External Events
External Events timelines are analogous to activity Instances
timelines. They represent intervals with various properties that
are allowed to overlap in time, even if of the same type. It is possible to access the events associated with
a plan (specifically, the events that are members of derivation groups that are associated with a plan - see
Associating Derivation Groups).
A timeline of External Events is represented by the ExternalEvents
class, which contains objects of the ExternalEvent
type. ExternalEvent
objects have a type
, a source
, and an event key
(which is unique within the type
and source
).
The source
contains its own key and also refers to the derivation group that it is a part of.
Unlike Instances
, external events currently don't have arguments or properties, so filtering by any other
attributes is not yet possible.
You can access external events using plan.events()

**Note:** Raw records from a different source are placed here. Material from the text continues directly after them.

(** A process that has ended can go. *)
Lemma good_delete d t s s' L P C P' C' :
  good d s L P C → look s t = Some (Zombie, None) → t ≠ g_current_proc s → qsame s s' → tinv (without t s') P' C' → (∀ p c, p ≠ t → c ≠ t → c ∈ C p → c ∈ C' p) → good d (without t s') L P' C'.
Proof.
  intros G Hz Hcur Q T' HC. pose proof (gd_queues _ _ _ _ _ G) as I. destruct (gd_wait _ _ _ _ _ G) as [Z1 Z2]. pose proof (qinv_qsame _ _ _ _ I Q) as I'.
  assert (Hlk : ∀ q, look (without t s') q = if decide (q = t) then None else look s q).
  { intros q. rewrite <-(qsame_look s s' q Q). unfold look, without. cbn. destruct (decide (q = t)) as [->|]; [by rewrite lookup_delete_eq|by rewrite lookup_delete_ne]. }
  assert (Hempty : ∀ q, q = QChild t ∨ q = QEvent t → L (KWait q) = []).
  { intros q Hq. destruct (L (KWait q)) as [|p l] eqn:El; [done|]. assert (Hin : p ∈ L (KWait q)) by (rewrite El; left). pose proof (qi_mem _ _ _ I _ _ Hin) as Hm. cbn [kview] in Hm. destruct Hq as [->| ->].
    - destruct (Z1 p t Hm) as (_ & v & Hv & Hn). rewrite Hz in Hv. by injection Hv as <-.
    - pose proof (Z2 p t Hm) as <-. congruence. }
  split.
  - apply qinv_delete; [done| |by rewrite (qs_cur _ _ Q)|apply Hempty; by left|apply Hempty; by right]. apply (qinv_off s L t _ I Hz). by intros [].
  - intros q x. unfold without. cbn. rewrite lookup_delete_Some. intros [_ Hx]. pose proof (timed_qsame s s' (gd_timed _ _ _ _ _ G) Q) as T. by apply (T q).
  - done.
  - split.
    + intros p c. rewrite Hlk. destruct (decide (p = t)) as [|Hp]; [done|]. intros E. destruct (Z1 p c E) as (Hc & v & Hv & Hn). assert (Hct : c ≠ t) by (intros ->; rewrite Hz in Hv; by injection Hv as <-).
      split; [by apply HC|]. exists v. rewrite Hlk. by rewrite decide_False.
    + intros p r. rewrite Hlk. destruct (decide (p = t)) as [|Hp]; [done|]. apply Z2.
  - destruct (gd_idle _ _ _ _ _ G) as (v & Hv & Ha). exists v. rewrite Hlk, decide_False; [done|]. intros ->. rewrite Hz in Hv. injection Hv as <-. by destruct Ha.
  - change (g_current_proc (without t s')) with (g_current_proc s'). rewrite (qs_cur _ _ Q). unfold without. cbn. rewrite lookup_delete_ne by done. apply (qsame_live s s' _ Q), (gd_cur _ _ _ _ _ G).
Qed.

. This will return all events associated with the plan; you can filter
the result afterward or you can provide a more specific query to the events function.
Filtering Events
You can filter events either with the general-purpose filter
method, or with the specific filterBySource
, filterByType
,
and filterByDerivationGroup
methods.
- Kotlin
- Java
// These are equivalent
plan.events().filter { it.type.equals("MyEventType") }
plan.events().filterByType("MyEventType")
// These are equivalent
plan.events().filter(false, $ -> $.type.equals("MyEventType"));
plan.events().filterByType("MyEventType");
Similar operations exist for filtering by derivation group and source (which is a combination of source name and derivation group).
All of them accept varargs arguments (i.e. .filterByType("TypeA", "TypeB")

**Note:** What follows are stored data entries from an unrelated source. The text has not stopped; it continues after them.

(** C0: A process put to sleep for [ticks] is due [ticks] after the tick from which the queue
    counts, which is the present one if nobody sleeps. When the clock reads [now] it is woken if
    that tick has passed and sleeps on if it is still to come, and so does everybody who slept
    before, at the tick it was due before. *)
Theorem sleep_wakes_on_time p ticks now s L x :
  qinv p s L → procs s !! p = Some x → waiting_queue x = None → timed s → 0 <= ticks < 2 ^ 64 →
  let base := if decide (L KSleep = []) then g_now s else g_last_sleep_tick s in
  ∃ s', sleep_then p ticks now s = Ok s' ∧ (base + ticks < now → look s' p = Some (Ready, None)) ∧ (now < base + ticks → look s' p = Some (Sleeping, None)) ∧
  ∀ q t, (q, t) ∈ dues (wt s) base (L KSleep) → (t < now → look s' q = Some (Ready, None)) ∧ (now < t → look s' q = Some (Sleeping, None)).
Proof. apply sleep_then_spec. Qed.

Lemma sleep_wakes_on_time_witness : ∃ s', sleep_then 12288 100 200 (after 12) = Ok s' ∧ look s' 12288 = Some (Ready, None).
Proof.
  destruct (after_safe 12 ltac:(lia)) as (L & P & C & G & Hr). destruct (running_facts 8192 (after 12) L P C G Hr) as (x & Hx & Hwq & _ & I).
  assert (Ec : g_current_proc (after 12) = 12288) by (by vm_compute). assert (En : g_now (after 12) = 0) by (by vm_compute). assert (El : g_last_sleep_tick (after 12) = 0) by (by vm_compute). rewrite Ec in Hx, I.
  destruct (sleep_wakes_on_time 12288 100 200 (after 12) L x I Hx Hwq (gd_timed _ _ _ _ _ G) ltac:(lia)) as (s' & E & H1 & _). exists s'. split; [done|]. apply H1.
  rewrite En, El. by destruct (decide (L KSleep = [])).
Defined.

(** C0: A process that ends becomes a zombie with its status, everybody who waits for it can run again, its
    children belong to the process with pid 1 or to nobody, and another process runs. *)
Theorem process_exit_correct d status s L P C :
  let cur := g_current_proc s in
  good d s L P C → look s cur = Some (Running, None) → cur ≠ d →
  ∃ s' L' C', process_exit status s = Ok s' ∧ good d s' L' P C' ∧ look s' (g_current_proc s') = Some (Running, None) ∧ look s' cur = Some (Zombie, None) ∧ exit_status <$> procs s' !! cur = Some status ∧
  (∀ p, look s p = Some (Waiting, Some (QChild cur)) → ∃ v, look s' p = Some v ∧ active v).
Proof. intros cur G Hr Hd. destruct (process_exit_spec d status s L P C G Hr Hd) as (s' & L' & C' & E & G' & R' & Hz & Hw & _ & _ & Hs & _). exists s', L', C'. by split_and!. Qed.

Lemma process_exit_correct_witness : ∃ s' L' P C', process_exit 7 (after 6) = Ok s' ∧ good 8192 s' L' P C' ∧ look s' 16384 = Some (Zombie, None) ∧ ∃ v, look s' 12288 = Some v ∧ active v.
Proof.
  destruct (after_safe 6 ltac:(lia)) as (L & P & C & G & Hr). assert (Ec : g_current_proc (after 6) = 16384) by (by vm_compute).
  destruct (process_exit_correct 8192 7 (after 6) L P C G Hr ltac:(by rewrite Ec)) as (s' & L' & C' & E & G' & R' & Hz & _ & Hw). rewrite Ec in Hz, Hw. exists s', L', P, C'. split; [done|]. split; [done|]. split; [done|]. apply Hw. by vm_compute.
Defined.

(** C0: One pass of [process_waitpid] reaps a child that has ended and matches, if there is one:
    it returns its pid and its exit status, the child is gone, everybody else is as before, and exactly the address
    space and the areas that nobody uses any more are freed. Otherwise it reports that no child
    has ended or that there is no such child and changes nothing, or it blocks. *)
Theorem process_waitpid_correct d n nohang s L P C :
  good d s L P C → look s (g_current_proc s) = Some (Running, None) → g_current_proc s ≠ d →
  ∃ r s' L' P' C', process_waitpid n nohang s = Ok (r, s') ∧ good d s' L' P' C' ∧ look s' (g_current_proc s') = Some (Running, None) ∧
  ((∃ t x, t ∈ C (g_current_proc s) ∧ procs s !! t = Some x ∧ state x = Zombie ∧ (n = -1 ∨ u64 n = pid x) ∧ r = Some (pid x, Some (exit_status x)) ∧ reaped t x s s') ∨
   (∀ t x, t ∈ C (g_current_proc s) → procs s !! t = Some x → state x = Zombie → n ≠ -1 ∧ u64 n ≠ pid x) ∧
   (r = Some (0, None) ∧ s' = s ∧ nohang = true ∨ r = Some (-1, None) ∧ s' = s ∨ r = None ∧ nohang = false)).
Proof.
  intros G Hr Hd. destruct (process_waitpid_spec d n nohang s L P C G Hr Hd) as (r & s' & L' & P' & C' & E & G' & R' & Hcase). exists r, s', L', P', C'. split; [done|]. split; [done|]. split; [done|].
  destruct Hcase as [?|(H1 & _ & H2)]; [by left|right]. split; [done|]. destruct H2 as [?|[?|(? & ? & _)]]; [by left|right; by left|right; by right].
Qed.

) so you can filter for the union of multiple
types/sources/etc.
Lastly, you can filter by derivation group using the shorthand plan.events("my derivation group")
.
EventQuery
The EventQuery
type is a more flexible way to express multiple filters, and the union of filters, at the same time.
For example if you wanted the events of a specific type, but from multiple derivation groups, you could express it like
this:
- Kotlin
- Java
val query = EventQuery(
listOf("DerivationGroupA", "DerivationGroupB"), // both derivation groups are accepted
listOf("MyType"), // just one type is accepted
null // null indicates all sources are accepted
)
plan.events(query)
final var query = new EventQuery(
List.of("DerivationGroupA", "DerivationGroupB"), // both derivation groups are accepted
List.of("MyType"), // just one type is accepted
null // null indicates all sources are accepted
);
plan.events(query);
Passing null
means that all are accepted. Some, but not all, implementations of the Plan
interface may use the query
object to selectively load only the events you want, improving performance. You could achieve with plan.events().filterBy...
,
but since the chain started with an unfiltered query, all events will be loaded and then filtered out.